= Beginning of Section =
(** [z.number().min(0, msg)] at key [key]. *)
Definition check_number_min0 (key msg : jsstring) (n : jsnum) : list issue * option jsnum :=
  match n with
  | NaN => ([mk_issue key ‹"Expected number, received nan"›], None)
  | _ => if is_negative n then ([mk_issue key msg], None) else ([], Some n)
  end.

Definition URL_KEY : jsstring := ‹"CELESTIA_LIGHT_NODE_RPC_URL"›.
Definition NAMESPACE_KEY : jsstring := ‹"CELESTIA_AI_AGENT_NAMESPACE"›.
Definition FEE_KEY : jsstring := ‹"CELESTIA_DEFAULT_TX_FEE"›.

Record celestiaConfig := mk_config {
  CELESTIA_LIGHT_NODE_RPC_URL : jsstring;
  CELESTIA_AI_AGENT_NAMESPACE : jsstring;
  CELESTIA_DEFAULT_TX_FEE : jsnum
}.

(** [celestiaEnvSchema.parse(config)]: all issues, in schema order. *)
Definition celestiaEnvSchema_parse (url ns : value) (fee : jsnum)
    : list issue + celestiaConfig :=
  let '(i1, r1) := check_string_min1 URL_KEY ‹"Celestia Light Node RPC URL is required"› url in
  let '(i2, r2) := check_string_min1 NAMESPACE_KEY ‹"Celestia AI Agent Namespace is required"› ns in
  let '(i3, r3) := check_number_min0 FEE_KEY ‹"Default Transaction Fee is required"› fee in
  match r1, r2, r3 with
  | Some u, Some n, Some f => inr (mk_config u n f)
  | _, _, _ => inl (i1 ++ i2 ++ i3)
  end.

Definition format_issue (i : issue) : jsstring := iss_path i ++ ‹": "› ++ iss_message i.

Definition validation_error (issues : list issue) : exn :=
  Error (‹"Celestia configuration validation failed:"› ++ [10] ++
         js_join [10] (map format_issue issues)).

(** [runtime.getSetting(KEY) || process.env.KEY] (lines 17-19). *)
Definition raw_setting (rt : runtime) (key : jsstring) : value :=
  js_or (getSetting rt key) (env_get (process_env rt) key).

Definition validateCelestiaConfig (rt : runtime) : exn + celestiaConfig :=
  let url := raw_setting rt URL_KEY in
  let ns := raw_setting rt NAMESPACE_KEY in
  let fee := parseFloat (to_js_string (raw_setting rt FEE_KEY)) in
  match celestiaEnvSchema_parse url ns fee with
  | inr cfg => inr cfg
  | inl issues => inl (validation_error issues)
  end.

(** The action's [validate]: [true] once the configuration validates. *)
Definition validate (rt : runtime) : exn + bool :=
  match validateCelestiaConfig rt with
  | inl e => inl e
  | inr _ => inr true
  end.

(** ** Lemmas on the schema checks *)

Lemma check_string_min1_some key msg v i s :
  check_string_min1 key msg v = (i, Some s) <-> i = [] /\ v = VStr s /\ s <> [].
Proof.
  unfold check_string_min1. split.
  - destruct v; try discriminate. case_bool_decide; intros; simplify_eq; auto.
  - intros (-> & -> & Hs). rewrite bool_decide_false by exact Hs. reflexivity.
Qed.

Lemma check_string_min1_none key msg v i :
  check_string_min1 key msg v = (i, None) -> i <> [].
Proof.
  unfold check_string_min1. destruct v; try case_bool_decide; intros; simplify_eq; discriminate.
Qed.

Lemma check_number_min0_some key msg n i f :
  check_number_min0 key msg n = (i, Some f) <->
  i = [] /\ n = f /\ n <> NaN /\ is_negative n = false.
Proof.
  unfold check_number_min0. split.
  - destruct n; [discriminate| |]; destruct (is_negative _) eqn:E; intros; simplify_eq; auto.
  - intros (-> & -> & Hn & Hneg). destruct f; [congruence| |]; rewrite Hneg; reflexivity.
Qed.

Lemma check_number_min0_none key msg n i :
  check_number_min0 key msg n = (i, None) -> i <> [].
Proof.
  unfold check_number_min0. destruct n; try destruct (is_negative _); intros; simplify_eq;
    discriminate.
Qed.

(** The three raw values of [environment.ts:16-20]. *)
Definition raw_url rt := raw_setting rt URL_KEY.
Definition raw_ns rt := raw_setting rt NAMESPACE_KEY.
Definition raw_fee rt := parseFloat (to_js_string (raw_setting rt FEE_KEY)).

Definition url_issues rt :=
  fst (check_string_min1 URL_KEY ‹"Celestia Light Node RPC URL is required"› (raw_url rt)).
Definition ns_issues rt :=
  fst (check_string_min1 NAMESPACE_KEY ‹"Celestia AI Agent Namespace is required"› (raw_ns rt)).
Definition fee_issues rt :=
  fst (check_number_min0 FEE_KEY ‹"Default Transaction Fee is required"› (raw_fee rt)).

(** Whether a field passes its check: a non-empty string, a number not
    below zero. *)
Definition string_field_ok (v : value) : bool :=
  match v with VStr s => negb (bool_decide (s = [])) | _ => false end.

Definition fee_ok (n : jsnum) : bool :=
  match n with NaN => false | _ => negb (is_negative n) end.

Lemma check_string_min1_paths key msg v :
  map iss_path (fst (check_string_min1 key msg v)) = if string_field_ok v then [] else [key].
Proof. unfold check_string_min1, string_field_ok. destruct v; try reflexivity. by destruct (bool_decide _). Qed.

Lemma check_number_min0_paths key msg n :
  map iss_path (fst (check_number_min0 key msg n)) = if fee_ok n then [] else [key].
Proof. unfold check_number_min0, fee_ok. destruct n; try reflexivity; by destruct (is_negative _). Qed.
Lemma handler_sends_unvalidated_fee_witness :
  let w := handler_world hello_content (HttpResponse (Some sample_response)) in
  (exists e, validate no_fee_runtime = inl e) /\
  exists enc, decode_payload enc = Some ‹"Hello World!"› /\
    EvFetch (to_js_string (getSetting no_fee_runtime URL_KEY))
      (request_init (trim (‹"TOKEN"› ++ [10%Z]))
         (envelope_body ‹"state.SubmitPayForBlob"›
            (submit_params (getSetting no_fee_runtime NAMESPACE_KEY) VNull enc)))
    ∈ fst (run w (handler no_fee_runtime VNull VNull true)).
Proof.
  intros w.
  apply (handler_sends_unvalidated_fee w no_fee_runtime VNull VNull VNull hello_content
           [EvComposeState; EvUpdateState] ‹"Hello World!"› (‹"TOKEN"› ++ [10%Z]) true);
    first [reflexivity | discriminate | vm_decide | vm_compute; reflexivity].
Defined.
(** C37. The fee that is validated and the fee that is sent differ for
    every fee written as a decimal numeral followed by text that is not a
    digit or an exponent, such as ["0.002 TIA"]: [validateCelestiaConfig]
    accepts the configuration with the number the numeral spells
    ([parseFloat] stops at the text), while the handler sends the whole
    setting, text included, as the string [gas_price]. *)
Theorem fee_validated_differs_from_sent w rt memory state st content tr1 s out cb
    u n ip fp rest :
  getSetting rt URL_KEY = VStr u -> u <> [] ->
  getSetting rt NAMESPACE_KEY = VStr n -> n <> [] ->
  getSetting rt FEE_KEY = VStr (numeral ip ++ [46%Z] ++ numeral fp ++ rest) ->
  Forall digit ip -> Forall digit fp -> ip <> [] ->
  (forall c r, rest = c :: r -> is_digit c = false /\ c <> 101%Z /\ c <> 69%Z) ->
  init_state_spec w memory state = (tr1, inr st) ->
  w_generate w st submitBlobTemplate = inr content ->
  get_prop content ‹"data"› = inr (VStr s) -> s <> [] -> Forall code_unit s ->
  isURL (VStr u) = true ->
  w_exec w GET_AUTH_KEY_COMMAND = inr out ->
  validateCelestiaConfig rt =
    inr (mk_config u n (Dec false (digits_to_Z (ip ++ fp)) (- Z.of_nat (length fp))%Z)) /\
  exists enc, decode_payload enc = Some s /\
    EvFetch u
      (request_init (trim out)
         (envelope_body ‹"state.SubmitPayForBlob"›
            (submit_params (VStr n) (VStr (numeral ip ++ [46%Z] ++ numeral fp ++ rest)) enc)))
    ∈ fst (run w (handler rt memory state cb)).
Proof.
  intros HU Hu' HN Hn' HF Hip Hfp Hne Hr Hinit Hgen Hdata Hs Hu Hurl Hexec.
  assert (Hf' : numeral ip ++ [46%Z] ++ numeral fp ++ rest <> []).
  { destruct ip; [congruence|discriminate]. }
  split.
  - apply validateCelestiaConfig_intro;
      [exact (raw_setting_str _ _ _ HU Hu') | exact Hu' | exact (raw_setting_str _ _ _ HN Hn')
      | exact Hn' | | discriminate | reflexivity].
    unfold raw_fee. rewrite (raw_setting_str _ _ _ HF Hf'). exact (parseFloat_numeral _ _ _ Hip Hfp Hne Hr).
  - assert (Hurl' : isURL (settings_url rt) = true).
    { unfold settings_url. change ‹"CELESTIA_LIGHT_NODE_RPC_URL"› with URL_KEY. by rewrite HU. }
    destruct (handler_data_path w rt memory state st content tr1 s out cb
                Hinit Hgen Hdata Hs Hu Hurl' Hexec) as (enc & Hdec & Hrun).
    exists enc. split; [exact Hdec|].
    cbv zeta in Hrun. rewrite Hrun. unfold submit_init, settings_params, settings_url.
    change ‹"CELESTIA_LIGHT_NODE_RPC_URL"› with URL_KEY.
    change ‹"CELESTIA_AI_AGENT_NAMESPACE"› with NAMESPACE_KEY.
    change ‹"CELESTIA_DEFAULT_TX_FEE"› with FEE_KEY.
    rewrite HU, HN, HF. cbn [fst to_js_string]. apply request_in_trace.
Qed.
Definition hero_set_ground_y (v : Z) (h : Hero) : Hero :=
  {|
     hero_type := hero_type h; x := x h; y := y h; width := width h; height := height h;
     health := health h; max_health := max_health h; is_alive := is_alive h;
     ground_y := v; velocity_y := velocity_y h; is_attacking := is_attacking h;
     attack_cooldown_remaining := attack_cooldown_remaining h;
     special_cooldown_remaining := special_cooldown_remaining h;
     hit_targets := hit_targets h; has_projectile_manager := has_projectile_manager h
  |}.

Definition hero_set_velocity_y (v : option Z) (h : Hero) : Hero :=
  {|
     hero_type := hero_type h; x := x h; y := y h; width := width h; height := height h;
     health := health h; max_health := max_health h; is_alive := is_alive h;
     ground_y := ground_y h; velocity_y := v; is_attacking := is_attacking h;
     attack_cooldown_remaining := attack_cooldown_remaining h;
     special_cooldown_remaining := special_cooldown_remaining h;
     hit_targets := hit_targets h; has_projectile_manager := has_projectile_manager h
  |}.
(** The theorem at an id no category has, on an empty database. *)
Lemma upsert_without_category_check_witness :
  exists v db' l,
    upsertCategoryLimit 0 Scenario.fresh_id Scenario.june15 Scenario.alice
      (mkBody (Some Scenario.food) (Some 500)) (mkDB [] [] [])
    = (json_view 201 v, db')
    /\ In l (limits db')
    /\ Limit.categoria l = Some Scenario.food
    /\ View.name v = "Categoria"%string.
Proof.
  destruct (upsert_without_category_check 0 Scenario.fresh_id
              Scenario.june15 Scenario.alice Scenario.food 500
              (mkDB [] [] []))
    as (v & db' & l & R & Hin & _ & _ & _ & Hc & _ & _ & Hname);
    [reflexivity|reflexivity|reflexivity|].
  exists v, db', l. split; [exact R|]. split; [exact Hin|].
  split; [exact Hc|].
  cbn in Hname. destruct Hname as [Hname _]. rewrite Hname.
  vm_compute in R. injection R as Rv Rdb. subst db'.
  cbn in Hin. destruct Hin as [Hin|[]]. subst l. reflexivity.
Defined.

End OwnerFacts.

(* ================================================================== *)
(** ** The cash-flow report *)

Module ReportFacts.
Import JSNum JSDate NumFacts Aggregate ReportService.

Local Open Scope Q_scope.

Section GroupKeys.
Context {A K Acc : Type}.
Variable key_eqb : K -> K -> bool.
Variable key : A -> K.
Variable init : Acc.
Variable step : Acc -> A -> Acc.

Lemma group_add_keys d gs k acc :
  In (k, acc) (group_add key_eqb key init step d gs) ->
  k = key d \/ exists acc', In (k, acc') gs.
Proof.
  induction gs as [|[k0 a0] rest IH]; cbn.
  - intros [E|[]]. inversion E. left. reflexivity.
  - destruct (key_eqb k0 (key d)); cbn.
    + intros [E|H].
      * inversion E; subst. right. exists a0. left. reflexivity.
      * right. exists acc. right. exact H.
    + intros [E|H].
      * inversion E; subst. right. exists acc. left. reflexivity.
      * destruct (IH H) as [E|[acc' H']]; [left; exact E|].
        right. exists acc'. right. exact H'.
Qed.

(** Every group of [$group] has the key of a document that entered. *)
Lemma group_keys docs k acc :
  In (k, acc) (group key_eqb key init step docs) ->
  exists d, In d docs /\ k = key d.
Proof.
  unfold group.
  assert (G : forall gs,
             In (k, acc) (fold_left
                            (fun gs d => group_add key_eqb key init step d gs)
                            docs gs) ->
             (exists d, In d docs /\ k = key d)
             \/ exists acc', In (k, acc') gs).
  { induction docs as [|d rest IH]; cbn; intros gs H.
    - right. exists acc. exact H.
    - destruct (IH _ H) as [[d' [Hd' E]]|[acc' H']].
      + left. exists d'. split; [right; exact Hd'|exact E].
      + destruct (group_add_keys _ _ _ _ H') as [E|R].
        * left. exists d. split; [left; reflexivity|exact E].
        * right. exact R. }
  intros H. destruct (G [] H) as [R|[acc' []]]. exact R.
Qed.

End GroupKeys.
Ltac pres :=
  repeat first
    [ solve [ auto ]
    | apply preserves_ret; apply _
    | apply preserves_gets; apply _
    | apply preserves_liftO; apply _
    | apply preserves_stuck
    | apply preserves_throw; apply _
    | apply markers_invoke
    | apply markers_same_effects; reflexivity
    | apply markers_upd_effect; reflexivity
    | apply preserves_bind; [ apply _ | | intros ? ]
    | apply preserves_finally; [ apply _ | | ]
    | apply preserves_for_each; [ apply _ | intros ? ]
    | apply preserves_when; [ apply _ | ]
    | match goal with
      | |- preserves _ (if ?b then _ else _) => destruct b
      | |- preserves _ (match ?x with _ => _ end) => destruct x
      end ].

Lemma markers_run e : preserves markers_kept (run e).
Proof. unfold run. pres. Qed.

Lemma markers_upd_computed c f : preserves markers_kept (upd_computed c f).
Proof. unfold upd_computed, get_computed. pres. Qed.

Lemma markers_triggerEffects_with te effs :
  (forall e, preserves markers_kept (te e)) ->
  preserves markers_kept (triggerEffects_with te effs).
Proof. intros Hte. unfold triggerEffects_with, get_effect. pres; apply Hte. Qed.

Lemma markers_triggerRefValue_with te v :
  (forall e, preserves markers_kept (te e)) ->
  preserves markers_kept (triggerRefValue_with te v).
Proof.
  intros Hte. unfold triggerRefValue_with, dep_of, get_dep. pres.
Qed.

Lemma markers_computed_scheduler_with te c :
  (forall e, preserves markers_kept (te e)) ->
  preserves markers_kept (computed_scheduler_with te c).
Proof.
  intros Hte. unfold computed_scheduler_with, get_computed. pres.
Qed.

Lemma markers_triggerEffect n e : preserves markers_kept (triggerEffect n e).
Proof.
  revert e. induction n as [|n IH]; intros e; simpl.
  - apply preserves_stuck.
  - unfold get_effect. pres.
Qed.

Lemma pass_filter (g : bool -> bool) te effs s0 s :
  (forall e, preserves markers_kept (te e)) ->
  markers_kept s0 s ->
  (forall e, e ∈ effs -> is_Some (effects s0 !! e)) ->
  for_each effs (fun e =>
    let* E := get_effect e in when (g (is_computed_effect E)) (te e)) s
  = for_each (filter (fun e => g (marker s0 e) = true) effs) te s.
Proof.
  intros Hte. revert s. induction effs as [|e effs IH]; intros s Hk Hex; [ done |].
  destruct (Hex e) as [E0 HE0]; [ set_solver |].
  destruct (Hk e E0 HE0) as (E & HE & Hm).
  assert (Hmk : marker s0 e = is_computed_effect E).
  { unfold marker. rewrite HE0. done. }
  assert (Hrest : forall e', e' ∈ effs -> is_Some (effects s0 !! e')) by set_solver.
  rewrite filter_cons.
  cbn [for_each]. unfold bind at 1 2, get_effect, liftO. rewrite HE.
  case_decide as Hd; rewrite Hmk in Hd.
  - rewrite Hd. cbn [when for_each]. unfold bind.
    destruct (te e s) as [[[[]|exn] s1]|] eqn:Hte1; try done.
    apply IH; [| done ]. etransitivity; [ exact Hk | eapply Hte, Hte1 ].
  - destruct (g (is_computed_effect E)); [ done |]. cbn [when]. unfold ret.
    by apply IH.
Qed.


Theorem triggerEffects_order n effs s :
  (forall e, e ∈ effs -> is_Some (effects s !! e)) ->
  triggerEffects n effs s = for_each (computed_first s effs) (triggerEffect n) s.
Proof.
  intros Hex. unfold triggerEffects, triggerEffects_with, computed_first.
  rewrite for_each_app. apply bind_ext_at.
  - apply (pass_filter (fun b => b)); [ apply markers_triggerEffect | reflexivity | done ].
  - intros [] s1 E1.
    apply (pass_filter negb); [ apply markers_triggerEffect | | done ].
    eapply preserves_for_each; [ apply _ | | exact E1 ].
    intros e. unfold get_effect. pres. apply markers_triggerEffect.
Qed.
End Markers.
(** ** The call stack of effects *)

Lemma chain_from_inj s p l1 l2 :
  chain_from s p l1 -> chain_from s p l2 -> l1 = l2.
Proof.
  revert p l2. induction l1 as [|x l1 IH]; intros p [|y l2]; simpl; try done.
  - intros -> [? _]. done.
  - intros [-> _] ?. done.
  - intros [-> (X & HX & H1)] [[= <-] (Y & HY & H2)].
    rewrite HX in HY. injection HY as <-. f_equal. eauto.
Qed.

Lemma chain_from_suffix s p a x b :
  chain_from s p (a ++ x :: b) -> chain_from s (Some x) (x :: b).
Proof.
  revert p. induction a as [|y a IH]; intros p; simpl.
  - intros [-> H]. done.
  - intros [-> (Y & HY & H)]. eapply IH, H.
Qed.

Lemma chain_from_NoDup s p l : chain_from s p l -> NoDup l.
Proof.
  revert p. induction l as [|x l IH]; intros p Hc; [ constructor |].
  pose proof Hc as [-> (X & HX & Hl)]. constructor; [| eauto ].
  intros Hin. apply list_elem_of_split in Hin as (a & b & ->).
  pose proof (chain_from_suffix _ _ _ _ _ Hl) as Hs.
  pose proof (chain_from_inj _ _ _ _ Hc Hs) as Heq.
  apply (f_equal length) in Heq. rewrite !length_cons, length_app, length_cons in Heq. lia.
Qed.

Lemma chain_from_dom s p l x : chain_from s p l -> x ∈ l -> is_Some (effects s !! x).
Proof.
  revert p. induction l as [|y l IH]; intros p; simpl; [ set_solver |].
  intros [-> (Y & HY & Hl)] Hin. apply elem_of_cons in Hin as [->|Hin]; eauto.
Qed.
= End of Section =
WHAT NEEDS TO BE DONE
Return only the lines between the one holding "In (k, acc) (group key_eqb" and the one holding "H') as [E|R].", inclusive, exactly as they appear above.

SOLUTION TO THE PROBLEM
  In (k, acc) (group key_eqb key init step docs) ->
  exists d, In d docs /\ k = key d.
Proof.
  unfold group.
  assert (G : forall gs,
             In (k, acc) (fold_left
                            (fun gs d => group_add key_eqb key init step d gs)
                            docs gs) ->
             (exists d, In d docs /\ k = key d)
             \/ exists acc', In (k, acc') gs).
  { induction docs as [|d rest IH]; cbn; intros gs H.
    - right. exists acc. exact H.
    - destruct (IH _ H) as [[d' [Hd' E]]|[acc' H']].
      + left. exists d'. split; [right; exact Hd'|exact E].
      + destruct (group_add_keys _ _ _ _ H') as [E|R].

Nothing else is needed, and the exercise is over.